In retirement, singles compared to couples have higher rates of poverty and financial stress, lower rates of homeownership, and lower levels of wealth*. Homeownership is a key factor in influencing retirement outcomes because homeowners have lower housing costs and an asset that can be drawn on in retirement.
Please note: Since the early 1980s, rates of divorce have steadily increased among older age groups. In 2016, around 19% (women) and 15.4% (men) aged 60-64 were divorced and single, compared with 6.7% and 6.3%, respectively, in 1991*.
Unfortunately, separation and divorce can have a considerable financial impact on a person—affecting employment, household income and spending, homeownership, household assets (incl. super), and debt^.

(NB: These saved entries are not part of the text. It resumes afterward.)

(* ===== verification/BigRead.v ===== *)
(** * Reading of [BigUnsigned] from text

    [ReadDigits] keeps a number of significant digits and records in the last one that non-zero digits follow. *)
From S2P Require Import Prelude Words Uint128Div Loops Ascii NumFormat BigUnsigned BigMul BigPow BigText.

(** ** Numbers as text *)

(** The digits of a text, and how many of them follow the decimal point. *)
Definition digit_values (t : list Z) : list Z := (fun c => c - 48) <$> filter (fun c => c <> 46) t.
Fixpoint fraction (t : list Z) : Z := match t with [] => 0 | c :: t => if c =? 46 then Z.of_nat (length t) else fraction t end.
(** Digits with at most one point. *)
Definition number_ok (t : list Z) : Prop :=
  Forall (fun c => c = 46 \/ 48 <= c <= 57) t /\ (forall p r, t = p ++ 46 :: r -> has_point r = false).
(** The integer that the digits make. *)
Definition integer (t : list Z) : Z := text_value 10 (digit_values t).

Lemma has_point_app p r : has_point (p ++ r) = has_point p || has_point r.
Proof. apply existsb_app. Qed.
Lemma fraction_app p r : fraction (p ++ r) = if has_point p then fraction p + Z.of_nat (length r) else fraction r.
Proof.
  induction p as [|c p IH]; [done|]. cbn [app fraction has_point existsb]. fold (has_point p). destruct (Z.eqb_spec c 46); cbn [orb]; [rewrite length_app; lia|done].
Qed.
Lemma fraction_bound p : 0 <= fraction p <= Z.of_nat (length p).
Proof. induction p as [|c p IH]; [done|]. cbn [fraction length]. destruct (c =? 46); lia. Qed.
Lemma digit_values_app p r : digit_values (p ++ r) = digit_values p ++ digit_values r.
Proof. unfold digit_values. by rewrite list.filter_app, fmap_app. Qed.
Lemma digit_values_digit c : c <> 46 -> digit_values [c] = [c - 48].
Proof. intros Hc. unfold digit_values. by rewrite filter_cons_True. Qed.
Lemma digit_values_point : digit_values [46] = [].
Proof. done. Qed.
Lemma digit_values_length t : (length (digit_values t) <= length t)%nat.
Proof. unfold digit_values. rewrite length_fmap. apply length_filter. Qed.
Lemma has_point_false p : has_point p = false -> fraction p = 0 /\ length (digit_values p) = length p.
Proof.
  induction p as [|c p IH]; [done|]. cbn [has_point existsb fraction]. fold (has_point p). destruct (Z.eqb_spec c 46) as [|Hc]; [done|]. cbn [orb]. intros H.
  destruct (IH H) as [H1 H2]. split; [done|]. change (c :: p) with ([c] ++ p). rewrite digit_values_app, digit_values_digit by done. cbn [app length]. by rewrite H2.
Qed.

Lemma text_value_app b l m : text_value b (l ++ m) = text_value b l * b ^ Z.of_nat (length m) + text_value b m.
Proof.
  unfold text_value. rewrite fold_left_app. generalize (fold_left (fun v d => v * b + d) l 0). intros a. revert a.
  assert (forall m a, fold_left (fun v d => v * b + d) m a = a * b ^ Z.of_nat (length m) + fold_left (fun v d => v * b + d) m 0) as H; [|intros a; apply H].
  clear. induction m as [|d m IH]; intros a; [cbn; lia|]. cbn [fold_left length]. rewrite IH, (IH (0 * b + d)), Nat2Z.inj_succ, Z.pow_succ_r by lia. ring.
Qed.
Lemma integer_app p r : integer (p ++ r) = integer p * 10 ^ Z.of_nat (length (digit_values r)) + integer r.
Proof. unfold integer. by rewrite digit_values_app, text_value_app. Qed.
Lemma digits_bound l : Forall (fun d => 0 <= d < 10) l -> 0 <= text_value 10 l < 10 ^ Z.of_nat (length l).
Proof.
  induction l as [|d l IH] using rev_ind; intros H; [cbn; lia|]. apply Forall_app in H as [Hl Hd]. apply Forall_cons_iff in Hd as [Hd _]. cbv beta in Hd.
  rewrite text_value_app, length_app. cbn [length]. rewrite Nat2Z.inj_add. change (Z.of_nat 1) with 1. rewrite Z.pow_add_r by lia. specialize (IH Hl). change (text_value 10 [d]) with (0 * 10 + d). change (10 ^ 1) with 10. lia.
Qed.
Lemma digit_values_range t : Forall (fun c => c = 46 \/ 48 <= c <= 57) t -> Forall (fun d => 0 <= d < 10) (digit_values t).
Proof.
  intros H. unfold digit_values. apply Forall_fmap. induction H as [|c t Hc Ht IH]; [constructor|].
  destruct (decide (c <> 46)) as [Hne|He]; [rewrite filter_cons_True by done; constructor; [cbn; lia|done]|]. by rewrite filter_cons_False.
Qed.
Lemma integer_bound t : Forall (fun c => c = 46 \/ 48 <= c <= 57) t -> 0 <= integer t < 10 ^ Z.of_nat (length (digit_values t)).
Proof. intros H. by apply digits_bound, digit_values_range. Qed.
(** A number whose first digit is not zero. *)
Lemma first_digit_bound p sig : Z.of_nat (length (digit_values p)) = sig -> Forall (fun c => c = 46 \/ 48 <= c <= 57) p -> head (digit_values p) <> Some 0 -> 0 < sig -> 10 ^ (sig - 1) <= integer p.
Proof.
  intros <- Hp Hh Hsig. unfold integer. pose proof (digit_values_range p Hp) as Hd. destruct (digit_values p) as [|d l]; [done|].
  apply Forall_cons_iff in Hd as [Hd Hl]. assert (d <> 0) by (cbn in Hh; congruence). change (d :: l) with ([d] ++ l). rewrite text_value_app. change (text_value 10 [d]) with (0 * 10 + d).
  pose proof (digits_bound l Hl). cbn [app length]. rewrite Nat2Z.inj_succ. replace (Z.succ (Z.of_nat (length l)) - 1) with (Z.of_nat (length l)) by lia. nia.
Qed.
Lemma integer_zeros n : integer (replicate n 48) = 0 /\ length (digit_values (replicate n 48)) = n /\ has_point (replicate n 48) = false.
Proof.
  induction n as [|n (H1 & H2 & H3)]; [done|]. cbn [replicate]. change (48 :: replicate n 48) with ([48] ++ replicate n 48).
  rewrite integer_app, digit_values_app, length_app, H1, H2. split; [change (integer [48]) with 0; lia|]. split; [done|]. by rewrite has_point_app, H3.
Qed.

Lemma number_app p r : number_ok (p ++ r) -> number_ok p /\ number_ok r.
Proof.
  intros [H1 H2]. apply Forall_app in H1 as [Hp Hr]. split; (split; [done|]).
  - intros x y ->. rewrite <- app_assoc in H2. specialize (H2 x (y ++ r) eq_refl). rewrite has_point_app in H2. by apply orb_false_iff in H2 as [? _].
  - intros x y ->. apply (H2 (p ++ x) y). by rewrite <- app_assoc.
Qed.
Lemma number_point p r : number_ok (p ++ r) -> has_point p = true -> has_point r = false.
Proof.
  intros [_ H] Hp. unfold has_point in Hp. apply existsb_exists in Hp as (c & Hin & Ec). apply Z.eqb_eq in Ec as ->.
  apply in_split in Hin as (x & y & ->). specialize (H x (y ++ r)). rewrite <- app_assoc in H. specialize (H eq_refl). rewrite has_point_app in H.
  by apply orb_false_iff in H as [_ ?].
Qed.
(** The digits of what is left. *)
Lemma find_point_ok r : number_ok r -> Z.of_nat (length (digit_values r)) = find_point r + fraction r.
Proof.
  induction r as [|c r IH]; intros Hr; [done|]. pose proof (number_app [c] r Hr) as [_ Hr']. cbn [find_point fraction].
  change (c :: r) with ([c] ++ r). rewrite digit_values_app. destruct (Z.eqb_spec c 46) as [->|Hc].
  - destruct (has_point_false r) as [_ H]; [apply Hr with []; done|]. rewrite digit_values_point. cbn [app]. lia.
  - rewrite digit_values_digit by done. cbn [app length]. rewrite Nat2Z.inj_succ, (IH Hr'). lia.
Qed.

(** ** The range that is read *)

Lemma drop_zeros_ok l : exists n, l = replicate n 48 ++ drop_zeros l /\ head (drop_zeros l) <> Some 48.
Proof.
  induction l as [|c l (n & E & H)]; [by exists 0%nat|]. cbn [drop_zeros]. destruct (Z.eqb_spec c 48) as [->|Hc].
  - exists (S n). split; [cbn [replicate app]; by rewrite E at 1|done].
  - exists 0%nat. split; [done|]. cbn. congruence.
Qed.
Lemma rev_zeros n : rev (replicate n 48) = replicate n 48.
Proof. induction n as [|n IH]; [done|]. rewrite replicate_S_end at 2. cbn [replicate rev]. by rewrite IH. Qed.
Lemma drop_trailing_ok l : Z.of_nat (length l) < 2 ^ 31 ->
  exists l' n, drop_trailing l = Some (l', Z.of_nat n) /\ l = l' ++ replicate n 48 /\ list.last l' <> Some 48.
Proof.
  intros Hlen.
  destruct (drop_zeros_ok (rev l)) as (n & E & H). exists (rev (drop_zeros (rev l))), n. unfold drop_trailing.
  assert (l = rev (drop_zeros (rev l)) ++ replicate n 48) as El.
  { rewrite <- (rev_involutive l) at 1. rewrite E at 1. rewrite rev_app_distr. f_equal. apply rev_zeros. }
  split; [|split; [done|]].
  - apply (f_equal length) in El. rewrite length_app, length_replicate in El. set (l' := rev (drop_zeros (rev l))) in *.
    replace (Z.of_nat (length l) - Z.of_nat (length l')) with (Z.of_nat n) by lia. rewrite chk_Some by (change (32 - 1) with 31; lia). done.
  - destruct (drop_zeros (rev l)) as [|c m]; [done|]. cbn [rev]. rewrite last_snoc. exact H.
Qed.
Lemma invalid_group_blocks (groups : list DishOptionGroup)
    (sel : list SelectedOption) :
  (∃ g, g ∈ groups ∧ isGroupValid sel g = false) →
  canAddToCart groups sel = false.
Proof.
  intros (g & Hg & Hinvalid). apply not_true_is_false. intros Hok.
  rewrite canAddToCart_every in Hok. specialize (Hok g Hg). congruence.
Qed.

(** The add button on the option groups the dialog holds in its state:
    [canAddToCart] holds exactly when [isGroupValid] holds of every one of
    them; a click on the button then puts the line in the cart, and when one
    of them is invalid the click leaves the dialog state and the cart as they
    were and adds nothing but toasts to the effects, so no request goes to
    the backend.  The groups held are those of the dish only once the
    backend's answer has arrived. *)
Theorem add_blocked_unless_groups_valid (st : State) (w : Menu.State) :
  (canAddToCart (optionGroups st) (selectedOptions st) = true
     ↔ ∀ g, g ∈ optionGroups st → isGroupValid (selectedOptions st) g = true)
  ∧ ((∃ g, g ∈ optionGroups st ∧ isGroupValid (selectedOptions st) g = false) →
       (Menu.clickAdd (st, w)).1 = st
       ∧ Menu.cart (Menu.clickAdd (st, w)).2 = Menu.cart w
       ∧ ∃ shown,
           Menu.effects (Menu.clickAdd (st, w)).2 = Menu.effects w ++ shown
           ∧ Forall (λ e, is_backend e = false) shown)
  ∧ (∀ d, Menu.selectedDish w = Some d →
       (∀ g, g ∈ optionGroups st → isGroupValid (selectedOptions st) g = true) →
       (Menu.clickAdd (st, w)).1 = st
       ∧ Menu.cart (Menu.clickAdd (st, w)).2
         = Menu.cart w
           ++ [ {| Menu.dish := d; Menu.quantity := 1;
                   Menu.selectedOptions := Some (selectedOptions st);
                   Menu.comment :=
                     if bool_decide (comment st = EmptyString) then None
                     else Some (comment st) |} ]).
Proof.
  split_and!.
  - apply canAddToCart_every.
  - intros Hinvalid. apply invalid_group_blocks in Hinvalid.
    rewrite (clickAdd_blocked st w Hinvalid). simpl.
    destruct (Menu.selectedDish w); simpl.
    + split_and!; [done..|]. eexists. split; [reflexivity|].
      by repeat constructor.
    + split_and!; [done..|]. exists []. by rewrite app_nil_r.
  - intros d Hdish Hvalid. apply canAddToCart_every in Hvalid. split.
    + unfold Menu.clickAdd, handleAddToCart. simpl. by rewrite Hdish, Hvalid.
    + by rewrite (clickAdd_accepted st w d).
Qed.

Lemma add_blocked_unless_groups_valid_witness :
  (Menu.clickAdd (Sample.dialog0, Sample.page0)).1 = Sample.dialog0
  ∧ Menu.cart (Menu.clickAdd (Sample.dialog0, Sample.page0)).2 = Sample.cart2
  ∧ ∃ shown,
      Menu.effects (Menu.clickAdd (Sample.dialog0, Sample.page0)).2
      = [BackendRequest "dishes"] ++ shown
      ∧ Forall (λ e, is_backend e = false) shown.
Proof.
  destruct (add_blocked_unless_groups_valid Sample.dialog0 Sample.page0)
    as (_ & Hblocked & _).
  apply Hblocked. exists Sample.bread. split.
  - apply list_elem_of_here.
  - reflexivity.
Defined.

(** C1: the add button is not held back while the dish's option groups
    are loading, or when loading them failed.  The burger has a required
    bread group, so its groups reject the empty selection; yet a click on the
    add button right after the dialog has opened on the burger, before the
    backend has answered, puts a burger without bread in the cart, and so
    does a click after a failed request.  Only once the groups have arrived
    is the click blocked. *)
Lemma add_before_groups_load :
  canAddToCart [Sample.bread; Sample.sauces] [] = false
  ∧ isLoading Sample.opened.1 = true
  ∧ optionGroups Sample.opened.1 = []
  ∧ canAddToCart (optionGroups Sample.opened.1) (selectedOptions Sample.opened.1) = true
  ∧ Menu.cart (Menu.clickAdd Sample.opened).2 = [Sample.line Sample.burger 1 None []]
  ∧ Menu.cart (Menu.clickAdd (Menu.answered GroupsFailed Sample.opened)).2
    = [Sample.line Sample.burger 1 None []]
  ∧ Menu.cart (Menu.clickAdd (Menu.answered (OptionsFailed 2) Sample.opened)).2
    = [Sample.line Sample.burger 1 None []]
  ∧ Menu.cart
      (Menu.clickAdd
         (Menu.answered (Loaded [Sample.bread; Sample.sauces]) Sample.opened)).2
    = [].
Proof. split_and!; reflexivity. Qed.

Please note: In 2018, the median age of divorce was 45.9 years (men) and 43.2 years (women), up from 35.3 years and 32.7 years, respectively, in 1980. This age increase has reduced the time a divorcee has to recover financially before retirement*.
Therefore, it can be difficult for a person—especially with children—to save an adequate home deposit and avoid LMI or a loan guarantor arrangement.
The Family Home Guarantee started 1 July 2021, to assist eligible single parents, with dependent children, purchase a home with a deposit as low as 2%, by guaranteeing any shortfall in the 20% deposit most lenders require.
*Australian Government, Treasury. (2020). Retirement Income Review: Final report, July 2020.
^AMP.NATSEM Income and Wealth Report. (2016). Divorce: For richer, for poorer.